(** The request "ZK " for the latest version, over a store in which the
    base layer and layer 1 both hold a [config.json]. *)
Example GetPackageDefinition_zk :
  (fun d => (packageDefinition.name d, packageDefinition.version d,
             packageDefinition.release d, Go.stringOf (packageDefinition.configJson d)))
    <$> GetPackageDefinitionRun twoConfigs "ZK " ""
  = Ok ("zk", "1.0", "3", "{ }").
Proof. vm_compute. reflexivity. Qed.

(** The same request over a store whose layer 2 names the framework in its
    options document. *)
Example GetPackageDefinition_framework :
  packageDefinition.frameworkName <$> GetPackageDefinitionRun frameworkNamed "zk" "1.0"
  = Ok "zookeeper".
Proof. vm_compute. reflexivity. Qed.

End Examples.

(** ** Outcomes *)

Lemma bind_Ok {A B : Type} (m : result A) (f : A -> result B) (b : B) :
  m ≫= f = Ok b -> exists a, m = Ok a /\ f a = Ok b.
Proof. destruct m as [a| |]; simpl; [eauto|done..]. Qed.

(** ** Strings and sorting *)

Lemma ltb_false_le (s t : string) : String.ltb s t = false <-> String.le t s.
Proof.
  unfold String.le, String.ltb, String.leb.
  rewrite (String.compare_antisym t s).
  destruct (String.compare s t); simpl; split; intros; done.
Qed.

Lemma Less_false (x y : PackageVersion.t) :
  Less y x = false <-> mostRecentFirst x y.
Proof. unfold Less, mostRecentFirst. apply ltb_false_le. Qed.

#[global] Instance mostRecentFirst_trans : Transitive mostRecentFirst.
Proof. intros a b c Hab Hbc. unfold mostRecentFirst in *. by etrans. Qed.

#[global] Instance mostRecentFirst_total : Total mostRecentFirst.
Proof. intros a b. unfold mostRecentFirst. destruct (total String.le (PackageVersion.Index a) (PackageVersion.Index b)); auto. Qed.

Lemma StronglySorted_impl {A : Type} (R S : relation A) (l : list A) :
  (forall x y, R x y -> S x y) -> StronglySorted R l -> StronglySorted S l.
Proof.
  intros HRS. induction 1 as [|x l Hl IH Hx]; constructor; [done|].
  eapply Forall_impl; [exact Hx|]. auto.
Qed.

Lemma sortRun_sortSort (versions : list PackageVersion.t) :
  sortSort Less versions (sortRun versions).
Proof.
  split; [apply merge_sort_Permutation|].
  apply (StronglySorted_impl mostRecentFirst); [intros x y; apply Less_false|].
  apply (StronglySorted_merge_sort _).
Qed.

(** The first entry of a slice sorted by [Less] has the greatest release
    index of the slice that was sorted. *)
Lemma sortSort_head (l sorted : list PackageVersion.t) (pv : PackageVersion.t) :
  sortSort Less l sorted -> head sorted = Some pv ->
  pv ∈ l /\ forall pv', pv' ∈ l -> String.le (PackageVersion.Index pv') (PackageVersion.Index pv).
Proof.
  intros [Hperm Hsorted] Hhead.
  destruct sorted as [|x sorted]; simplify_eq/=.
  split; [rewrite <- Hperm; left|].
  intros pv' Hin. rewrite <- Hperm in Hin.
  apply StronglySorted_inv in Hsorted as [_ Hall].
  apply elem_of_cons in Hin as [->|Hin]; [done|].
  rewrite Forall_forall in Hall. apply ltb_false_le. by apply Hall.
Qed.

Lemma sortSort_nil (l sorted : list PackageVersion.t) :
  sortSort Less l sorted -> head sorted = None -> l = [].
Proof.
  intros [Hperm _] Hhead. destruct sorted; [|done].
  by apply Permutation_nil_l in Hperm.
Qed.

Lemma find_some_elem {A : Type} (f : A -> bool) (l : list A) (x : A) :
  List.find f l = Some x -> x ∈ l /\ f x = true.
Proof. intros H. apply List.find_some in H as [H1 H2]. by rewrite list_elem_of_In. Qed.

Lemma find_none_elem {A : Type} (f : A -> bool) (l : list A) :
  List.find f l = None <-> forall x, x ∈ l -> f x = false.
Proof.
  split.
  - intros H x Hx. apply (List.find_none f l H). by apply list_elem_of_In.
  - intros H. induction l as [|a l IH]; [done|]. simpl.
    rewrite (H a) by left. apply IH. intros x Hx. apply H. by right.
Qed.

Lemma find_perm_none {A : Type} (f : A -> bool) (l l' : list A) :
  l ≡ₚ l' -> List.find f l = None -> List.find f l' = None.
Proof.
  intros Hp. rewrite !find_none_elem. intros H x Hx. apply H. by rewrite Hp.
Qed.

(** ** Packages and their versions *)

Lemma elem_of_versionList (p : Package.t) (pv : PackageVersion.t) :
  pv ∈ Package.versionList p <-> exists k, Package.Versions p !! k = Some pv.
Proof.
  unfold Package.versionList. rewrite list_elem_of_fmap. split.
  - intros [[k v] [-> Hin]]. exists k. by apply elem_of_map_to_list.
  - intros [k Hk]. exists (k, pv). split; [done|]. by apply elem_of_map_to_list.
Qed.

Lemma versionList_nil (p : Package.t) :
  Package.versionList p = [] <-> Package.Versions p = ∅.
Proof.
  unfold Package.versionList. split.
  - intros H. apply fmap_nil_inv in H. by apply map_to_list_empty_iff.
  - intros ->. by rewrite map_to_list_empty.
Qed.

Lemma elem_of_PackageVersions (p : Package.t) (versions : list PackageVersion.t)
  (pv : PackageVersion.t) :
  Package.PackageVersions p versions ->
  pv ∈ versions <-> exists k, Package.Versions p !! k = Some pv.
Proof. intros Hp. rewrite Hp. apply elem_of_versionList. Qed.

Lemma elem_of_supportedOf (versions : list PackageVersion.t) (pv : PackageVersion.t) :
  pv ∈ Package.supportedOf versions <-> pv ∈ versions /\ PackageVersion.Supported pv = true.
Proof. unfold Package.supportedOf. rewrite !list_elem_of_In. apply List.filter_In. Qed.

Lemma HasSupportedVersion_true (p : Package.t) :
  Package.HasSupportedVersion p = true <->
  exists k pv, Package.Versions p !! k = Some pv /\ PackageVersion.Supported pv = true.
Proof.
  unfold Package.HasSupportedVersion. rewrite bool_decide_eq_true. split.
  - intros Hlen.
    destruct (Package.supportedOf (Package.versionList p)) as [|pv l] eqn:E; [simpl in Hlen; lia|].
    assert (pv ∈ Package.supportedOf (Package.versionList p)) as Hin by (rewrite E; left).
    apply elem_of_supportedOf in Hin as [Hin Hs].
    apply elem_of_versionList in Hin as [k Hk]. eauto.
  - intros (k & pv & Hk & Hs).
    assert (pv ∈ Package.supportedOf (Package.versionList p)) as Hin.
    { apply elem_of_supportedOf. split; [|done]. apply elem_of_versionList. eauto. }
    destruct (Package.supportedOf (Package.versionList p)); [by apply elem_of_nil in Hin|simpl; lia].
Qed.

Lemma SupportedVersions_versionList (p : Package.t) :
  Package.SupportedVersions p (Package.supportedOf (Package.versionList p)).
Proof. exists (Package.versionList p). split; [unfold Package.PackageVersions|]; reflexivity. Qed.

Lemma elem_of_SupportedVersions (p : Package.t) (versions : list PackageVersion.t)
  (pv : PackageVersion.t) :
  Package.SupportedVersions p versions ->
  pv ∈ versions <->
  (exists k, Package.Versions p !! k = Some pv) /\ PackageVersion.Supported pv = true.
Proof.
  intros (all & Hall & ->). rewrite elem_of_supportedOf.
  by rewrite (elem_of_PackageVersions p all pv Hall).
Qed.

==

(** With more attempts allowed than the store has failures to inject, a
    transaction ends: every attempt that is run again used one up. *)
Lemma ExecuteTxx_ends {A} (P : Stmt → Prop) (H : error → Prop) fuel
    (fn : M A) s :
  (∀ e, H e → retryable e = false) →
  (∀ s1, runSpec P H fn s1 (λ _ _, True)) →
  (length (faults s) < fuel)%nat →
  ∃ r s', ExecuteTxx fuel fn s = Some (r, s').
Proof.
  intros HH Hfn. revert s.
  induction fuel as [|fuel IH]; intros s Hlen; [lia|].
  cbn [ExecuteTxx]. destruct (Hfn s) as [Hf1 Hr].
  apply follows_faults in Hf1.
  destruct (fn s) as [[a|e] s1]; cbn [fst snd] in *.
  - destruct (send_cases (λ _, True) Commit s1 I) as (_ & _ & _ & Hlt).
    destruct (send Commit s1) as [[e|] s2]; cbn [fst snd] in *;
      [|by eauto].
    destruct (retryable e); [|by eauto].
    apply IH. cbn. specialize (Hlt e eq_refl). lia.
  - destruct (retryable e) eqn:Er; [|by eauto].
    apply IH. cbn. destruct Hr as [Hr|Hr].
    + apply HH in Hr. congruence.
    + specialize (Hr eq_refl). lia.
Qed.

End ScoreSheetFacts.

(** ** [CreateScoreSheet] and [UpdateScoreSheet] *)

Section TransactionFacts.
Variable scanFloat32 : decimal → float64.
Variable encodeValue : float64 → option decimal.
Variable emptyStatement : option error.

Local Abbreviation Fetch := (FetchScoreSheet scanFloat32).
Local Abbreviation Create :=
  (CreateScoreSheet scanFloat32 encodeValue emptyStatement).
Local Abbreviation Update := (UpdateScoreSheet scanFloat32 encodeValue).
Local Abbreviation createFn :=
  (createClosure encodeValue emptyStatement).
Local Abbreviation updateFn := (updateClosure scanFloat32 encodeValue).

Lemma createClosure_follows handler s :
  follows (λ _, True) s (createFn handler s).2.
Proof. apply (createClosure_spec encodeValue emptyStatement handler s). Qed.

EXERCISE REQUIREMENTS:
Output the material above exactly, but only from the line that carries "- intros (k & pv & Hk & Hs)." through the line that carries "Proof. exists (Package.versionList".

RESULT OF THE EXERCISE:
  - intros (k & pv & Hk & Hs).
    assert (pv ∈ Package.supportedOf (Package.versionList p)) as Hin.
    { apply elem_of_supportedOf. split; [|done]. apply elem_of_versionList. eauto. }
    destruct (Package.supportedOf (Package.versionList p)); [by apply elem_of_nil in Hin|simpl; lia].
Qed.

Lemma SupportedVersions_versionList (p : Package.t) :
  Package.SupportedVersions p (Package.supportedOf (Package.versionList p)).
Proof. exists (Package.versionList p). split; [unfold Package.PackageVersions|]; reflexivity. Qed.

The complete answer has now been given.